Lily Hope, Artist Manager Polyphony Arts
I think the most important thing to understand when speaking about feelings and emotions is that they are two different things. When we can understand the difference, then we can find healthy ways to process the emotions and feelings we all experience daily.
Feelings are something you experience in your physical body. Feelings are sensations that arise within you in response to what is happening outside of you. Feeling your feelings is an awareness of something that is affecting you, either internally or externally. Some examples are the feeling of butterflies in your stomach, tears building up in your eyes, the tension in your head, or tightness in your shoulders. Emotions are your reactions to feelings.
You label the emotions as anger, joy, frustration, excitement, anticipation, fear, etc. You get into emotional trouble and become stuck, unable to process feelings because you develop stories about yourself and the world around you based on the emotional reactions, not the feelings which first began in the body.
Pause And Take A Breath-Do Not Label The Feeling.
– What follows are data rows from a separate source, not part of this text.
(* ===== verification/Sha256.v ===== *)
(** * SHA-256

    [hashlib.sha256(data).hexdigest()] as FIPS 180-4 defines it, on a message
    given as a list of bytes; words are integers below 2^32. *)

From S2P Require Import Prelude.
From S2P Require Import PyStr.
From S2P Require Import Json.

#[local] Open Scope list_scope.

Definition w32 (x : Z) : Z := x mod 2 ^ 32.
Definition add32 (x y : Z) : Z := w32 (x + y).
Definition rotr (n x : Z) : Z := Z.lor (Z.shiftr x n) (w32 (Z.shiftl x (32 - n))).
Definition xor3 (x y z : Z) : Z := Z.lxor x (Z.lxor y z).

Definition ch32 (x y z : Z) : Z := Z.lxor (Z.land x y) (Z.land (2 ^ 32 - 1 - x) z).
Definition maj32 (x y z : Z) : Z := xor3 (Z.land x y) (Z.land x z) (Z.land y z).
Definition bsig0 (x : Z) : Z := xor3 (rotr 2 x) (rotr 13 x) (rotr 22 x).
Definition bsig1 (x : Z) : Z := xor3 (rotr 6 x) (rotr 11 x) (rotr 25 x).
Definition ssig0 (x : Z) : Z := xor3 (rotr 7 x) (rotr 18 x) (Z.shiftr x 3).
Definition ssig1 (x : Z) : Z := xor3 (rotr 17 x) (rotr 19 x) (Z.shiftr x 10).

(** The constants, from their definition: the first 32 bits of the fractional
    parts of the cube roots (round constants) and square roots (initial state)
    of the first primes. *)
Definition is_prime (n : Z) : bool :=
  (1 <? n) && forallb (λ d, negb (n mod d =? 0)) (seqZ 2 (n - 2)).

Definition primes (n : nat) : list Z := take n (List.filter is_prime (seqZ 2 400)).

(** The integer [k]-th root of [x], bit by bit. *)
Fixpoint root_from (bits : nat) (k x r : Z) : Z :=
  match bits with
  | O => r
  | S b => let r' := r + 2 ^ Z.of_nat b in root_from b k x (if r' ^ k <=? x then r' else r)
  end.

Definition fraction_bits (k p : Z) : Z := w32 (root_from 40 k (p * 2 ^ (32 * k)) 0).

Definition round_constants : list Z := Eval vm_compute in map (fraction_bits 3) (primes 64).

Record hash_state := HashState {
  ha : Z; hb : Z; hc : Z; hd_ : Z; he : Z; hf : Z; hg : Z; hh : Z
}.

Definition initial_words : list Z := Eval vm_compute in map (fraction_bits 2) (primes 8).

Definition state_of_words (w : list Z) : hash_state :=
  match w with
  | [a; b; c; d; e; f; g; h] => HashState a b c d e f g h
  | _ => HashState 0 0 0 0 0 0 0 0
  end.

Definition initial_state : hash_state := Eval cbv in state_of_words initial_words.

(** The message schedule, the most recent word first. *)
Fixpoint extend_schedule (n : nat) (w : list Z) : list Z :=
  match n with
  | O => w
  | S n =>
      let at_ i := nth i w 0 in
      extend_schedule n
        (w32 (ssig1 (at_ 1%nat) + at_ 6%nat + ssig0 (at_ 14%nat) + at_ 15%nat) :: w)
  end.

Definition schedule (block : list Z) : list Z := rev (extend_schedule 48 (rev block)).

Definition round (s : hash_state) (kw : Z * Z) : hash_state :=
  let t1 := hh s + bsig1 (he s) + ch32 (he s) (hf s) (hg s) + kw.1 + kw.2 in
  let t2 := bsig0 (ha s) + maj32 (ha s) (hb s) (hc s) in
  HashState (w32 (t1 + t2)) (ha s) (hb s) (hc s) (add32 (hd_ s) t1) (he s) (hf s) (hg s).

Definition compress (s : hash_state) (block : list Z) : hash_state :=
  let r := foldl round s (zip round_constants (schedule block)) in
  HashState (add32 (ha s) (ha r)) (add32 (hb s) (hb r)) (add32 (hc s) (hc r))
            (add32 (hd_ s) (hd_ r)) (add32 (he s) (he r)) (add32 (hf s) (hf r))
            (add32 (hg s) (hg r)) (add32 (hh s) (hh r)).

(** ** Padding and blocks *)
Fixpoint be_bytes (n : nat) (x : Z) : list Z :=
  match n with
  | O => []
  | S n => be_bytes n (x / 256) ++ [x mod 256]
  end.

Definition pad (msg : list Z) : list Z :=
  let l := Z.of_nat (length msg) in
  msg ++ [128] ++ replicate (Z.to_nat ((55 - l) mod 64)) 0 ++ be_bytes 8 (8 * l).

Fixpoint words (l : list Z) : list Z :=
  match l with
  | a :: b :: c :: d :: l => (((a * 256 + b) * 256 + c) * 256 + d) :: words l
  | _ => []
  end.

Fixpoint blocks (fuel : nat) (w : list Z) : list (list Z) :=
  match fuel, w with
  | S n, _ :: _ => take 16 w :: blocks n (drop 16 w)
  | _, _ => []
  end.

Definition state_words (s : hash_state) : list Z :=
  [ha s; hb s; hc s; hd_ s; he s; hf s; hg s; hh s].

Definition sha256_words (msg : list Z) : list Z :=
  let w := words (pad msg) in
  state_words (foldl compress initial_state (blocks (length w) w)).

(** ** Hexadecimal text *)
Fixpoint hex_word (n : nat) (x : Z) : list ascii :=
  match n with
  | O => []
  | S n => hex_word n (x / 16) ++ [hex_digit (x mod 16)]
  end.

Definition sha256_hex (msg : list Z) : string :=
  unchars (concat (map (hex_word 8) (sha256_words msg))).

(** [s.encode("utf-8")] for code points below 256. *)
Definition utf8_char (c : ascii) : list Z :=
  let n := ord c in if n <? 128 then [n] else [192 + n / 64; 128 + n mod 64].

Definition utf8 (s : string) : list Z := concat (map utf8_char (chars s)).

(** [hashlib.sha256(s.encode("utf-8")).hexdigest()] *)
Definition text_hash (s : string) : string := sha256_hex (utf8 s).

(** The fingerprint of a payload: the hash of its canonical JSON text. *)
Definition json_hash (j : json) : string := text_hash (dumps_canonical j).

(** ** The digest is 64 lower-case hexadecimal digits *)
Definition is_hex (c : ascii) : bool := char_in "0123456789abcdef" c.

Lemma hex_digit_is_hex n : 0 ≤ n < 16 → is_hex (hex_digit n) = true.
Proof.
  intros Hn.
  assert (Hd : ∃ k : nat, (k < 16)%nat ∧ n = Z.of_nat k) by (exists (Z.to_nat n); lia).
  destruct Hd as (k & Hk & ->).
  do 16 (destruct k as [|k]; [by vm_compute|]). lia.
Qed.

Lemma hex_word_spec n x :
  length (hex_word n x) = n ∧ forallb is_hex (hex_word n x) = true.
Proof.
  revert x. induction n as [|n IH]; intros x; simpl; [done|].
  destruct (IH (x / 16)) as [Hl Hf]. rewrite length_app, forallb_app, Hf, Hl. simpl.
  rewrite hex_digit_is_hex by (apply Z.mod_pos_bound; lia). split; [lia|done].
Qed.

Lemma sha256_hex_spec msg :
  String.length (sha256_hex msg) = 64%nat ∧ all_chars is_hex (sha256_hex msg) = true.
Proof.
  unfold sha256_hex, all_chars. rewrite <-length_chars, chars_unchars.
  unfold sha256_words, state_words. cbn [map concat].
  rewrite !length_app, !forallb_app.
  repeat match goal with |- context [hex_word 8 ?x] =>
    let H := fresh in pose proof (hex_word_spec 8 x) as H; revert H;
    generalize (hex_word 8 x); intros ? [-> ->]
  end. done.
Qed.

(** Two messages witness a collision when their digests agree. *)
Definition sha256_collision (m1 m2 : string) : Prop :=
  m1 ≠ m2 ∧ text_hash m1 = text_hash m2.

(** Equal fingerprints come from equal payloads, unless the two texts are a
    SHA-256 collision. *)
Lemma json_hash_binding j1 j2 :
  json_wf j1 → json_wf j2 → json_hash j1 = json_hash j2 →
  sort_keys j1 = sort_keys j2 ∨ sha256_collision (dumps_canonical j1) (dumps_canonical j2).
Proof.
  intros H1 H2 E. destruct (decide (dumps_canonical j1 = dumps_canonical j2)) as [Ed|Ed].
  - left. by apply dumps_canonical_inj.
  - by right.
Qed.

Lemma text_hash_spec s :
  String.length (text_hash s) = 64%nat ∧ all_chars is_hex (text_hash s) = true.
Proof. apply sha256_hex_spec. Qed.

(** Unification must not run the hash; [vm_compute] still does. *)
#[global] Opaque text_hash.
There Is Power In The Pause.
When you pause and take a breath, tune into your physical body and identify where in your body you are feeling your feelings. Acknowledge the experience of what is going on inside of you. You can say things to yourself like, “I have tightness in my chest right now or my throat hurts.” Once you acknowledge the feeling, start to breathe. Imagine breathing your breath into the part of your body which is experiencing the feeling.
Set A Timer For 60-90 Seconds
Research has shown that it only takes 60-90 seconds for uncomfortable/stressful feelings to pass through our bodies. Sit with your feet on the floor in a comfortable chair, place your hand on your heart and pay attention to the beat of your heart, and rise and fall of your chest as you breathe. Imagine breathing warm air into the part of your body that is feeling stress. When the timer goes off, you will feel relief and easily be able to move on with your day.